Tuesday, September 18, 2007

Why Not Outsource? The Burning Questions Continue

This is my second post related to the "Outsource Product Development" roundtable we hosted in Ottawa this month.

After we asked the panel "why outsource?" we asked them "why not outsource"? The panel was comprised of companies of outsourcing beleivers, people who were actively leveraging outsourcing in R&D, so this question gives us an idea of what experienced managers see as the risks and potential pitfalls:
  • It could have an impact on your own team - you have to be careful which parts of the product you outsource. Another panelist noted that this risk can be mitigated if you make it a point to integrate the in-house and outsourced team
  • The risk of failure, and the costs of failure. Contrary to what some beleive, it's simply more difficult to manage an outsourced project. It requires at least as much follow up, if not more, than an inhouse project.
  • It's difficult to forsee the hidden costs, such as management overhead, or the cost of bringing the product back in-house to be maintained once it has been developed.

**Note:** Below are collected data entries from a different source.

(* ===== verification/BacktestRequests.v ===== *)
(** Requests for backtest runs: the idempotency table, the admission limiter and
    [run_backtest] of [openpine/gateway/routes/backtest.py].

    A request may carry an idempotency key.  It claims the key, takes a permit,
    creates the run, persists the job, binds the key to the run and schedules
    the run's task.  The handler never awaits, so that one request is one step
    of this process; the table is shared with other processes, whose operations
    on it come between two requests ([OtherProcess]) or between a request's
    claim and its completion ([an_meanwhile]).

    All the gateway's threads share one connection to the database.  A statement
    takes effect on it at once and is stored by the next commit, whoever makes
    it; when that commit fails nothing is rolled back, so that the effect stays
    in the open transaction until some other commit or rollback of the
    connection ([Commits], [RollsBack]).  [idempotency] is the table as the
    connection has it and [stored] as the database has it.  While they differ
    no other process writes: the open transaction has the write lock.

    What the strategy registry, the estimate and the databases answer to one
    request are the other fields of its [Answers].  The task itself is modelled
    in [BacktestRuns]; here it only returns its permit, at the moment its lease
    is released (a lease kept for a clean-up is still on lease).  A run row
    whose own INSERT is not committed is not followed. *)

From S2P Require Import Prelude.

(** ** The idempotency table *)

(** A row of [api_idempotency]; its key is scope and idempotency key. *)
Record IdempotencyRow := mkRow {
  row_hash : string;
  row_token : string;
  row_result : option string;
  row_created : Z;
  row_updated : Z
}.

Abbreviation IdempotencyTable := (gmap (string * string) IdempotencyRow).

Definition IDEMPOTENCY_PENDING_TTL_MS : Z := 5 * 60 * 1000.
Definition IDEMPOTENCY_RESULT_TTL_MS : Z := 7 * 24 * 60 * 60 * 1000.
Definition run_scope : string := "backtest.run".

(** [_IdempotencyClaim]. *)
Record IdempotencyClaim := mkClaim { result_id : option string; claim_token : option string }.

(** The HTTP errors and, last, an exception of the storage. *)
Inductive request_error := HTTPException (status : Z) (detail : string) | StorageError.

#[global] Instance IdempotencyRow_eq_dec : EqDecision IdempotencyRow.
Proof. solve_decision. Defined.

(** The rows the two DELETE statements of a claim remove. *)
Definition expired (now : Z) (key : string * string) (row : IdempotencyRow) : bool :=
  bool_decide (key.1 = run_scope) &&
  match row_result row with
  | None => row_updated row <? now - IDEMPOTENCY_PENDING_TTL_MS
  | Some _ => row_updated row <? now - IDEMPOTENCY_RESULT_TTL_MS
  end.

(** The first of them alone. *)
Definition purge_pending (now : Z) (t : IdempotencyTable) : IdempotencyTable :=
  filter (fun '(k, row) => expired now k row && bool_decide (row_result row = None) = false) t.

Definition purge (now : Z) (t : IdempotencyTable) : IdempotencyTable :=
  filter (fun '(k, row) => expired now k row = false) t.

(** [_claim_backtest_idempotency_storage]. *)
Definition claim_backtest_idempotency (now : Z) (token key hash : string) (t : IdempotencyTable)
    : IdempotencyTable * result request_error IdempotencyClaim :=
  let t1 := purge now t in
  match t1 !! (run_scope, key) with
  | None => (<[(run_scope, key) := mkRow hash token None now now]> t1, Ok (mkClaim None (Some token)))
  | Some row =>
      (t1, if negb (bool_decide (row_hash row = hash)) then
             Err (HTTPException 409 "Idempotency-Key was already used with a different request")
           else match opt_truthy (row_result row) with
                | None => Err (HTTPException 409 "The idempotent backtest request is still being scheduled")
                | Some run => Ok (mkClaim (Some run) None)
                end)
  end.

(** The rows [hash], [token] and a pending result select. *)
Definition claimed (hash token : string) (row : IdempotencyRow) : bool :=
  bool_decide (row_hash row = hash) && bool_decide (row_token row = token) && bool_decide (row_result row = None).

(** [_complete_backtest_idempotency_storage]; a claim that is not there any
    more was superseded, which the caller reports as a conflict. *)
Definition complete_backtest_idempotency (now : Z) (key hash token run : string) (t : IdempotencyTable)
    : IdempotencyTable * result request_error unit :=
  match t !! (run_scope, key) with
  | Some row =>
      if claimed hash token row then
        (<[(run_scope, key) := mkRow (row_hash row) (row_token row) (Some run) (row_created row) now]> t, Ok tt)
      else (t, Err (HTTPException 409 "Idempotency claim expired or was superseded"))
  | None => (t, Err (HTTPException 409 "Idempotency claim expired or was superseded"))
  end.

(** [_release_backtest_idempotency_storage]. *)
Definition release_backtest_idempotency (key hash token : string) (t : IdempotencyTable) : IdempotencyTable :=
  match t !! (run_scope, key) with
  | Some row => if claimed hash token row then delete (run_scope, key) t else t
  | None => t
  end.

(** What any process does to the table. *)
Inductive table_op :=
  | Claim (now : Z) (token key hash : string)
  | Complete (now : Z) (key hash token run : string)
  | Release (key hash token : string).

The next question, what should you not outsource, spawned a good discussion about what is core and what is not core, which I'll cover in my next post.

2 comments:

OutsourcingGuru said...

We are an outsourcing provider specializing in finance and accounting and are targeting the mid-market. We are finding that all the giant companies are outsourcing, but we are having trouble reaching the mid-market. By this we mean, companies with about 50 back office employees. Might you have any suggestions?
Arlene Hauben
Director of Marketing
Global Outsourcing, Inc.

Matt Hately said...

Great question. Is the problem that you're having trouble reaching them in the first place, or that they are not receptive to the message? I'm not that familiar with BPO (business process outsourcing), but in our business (product development outsourcing), we find it's not necessarily harder to reach the mid-market, but they are generally late-adopters of outsourcing, so you have to do more educating. Generally, larger companies have more sophisticated outsourcing strategies, so you don't have to convince them to outsource in the first place. Often with a mid-market company, I find you need to educate them on outsourcing AND on your company, which can make the sales cycle longer. The good news is that if you have been helpful at educating them, they will see you as a valuable peer, and are far more likely to do business with you.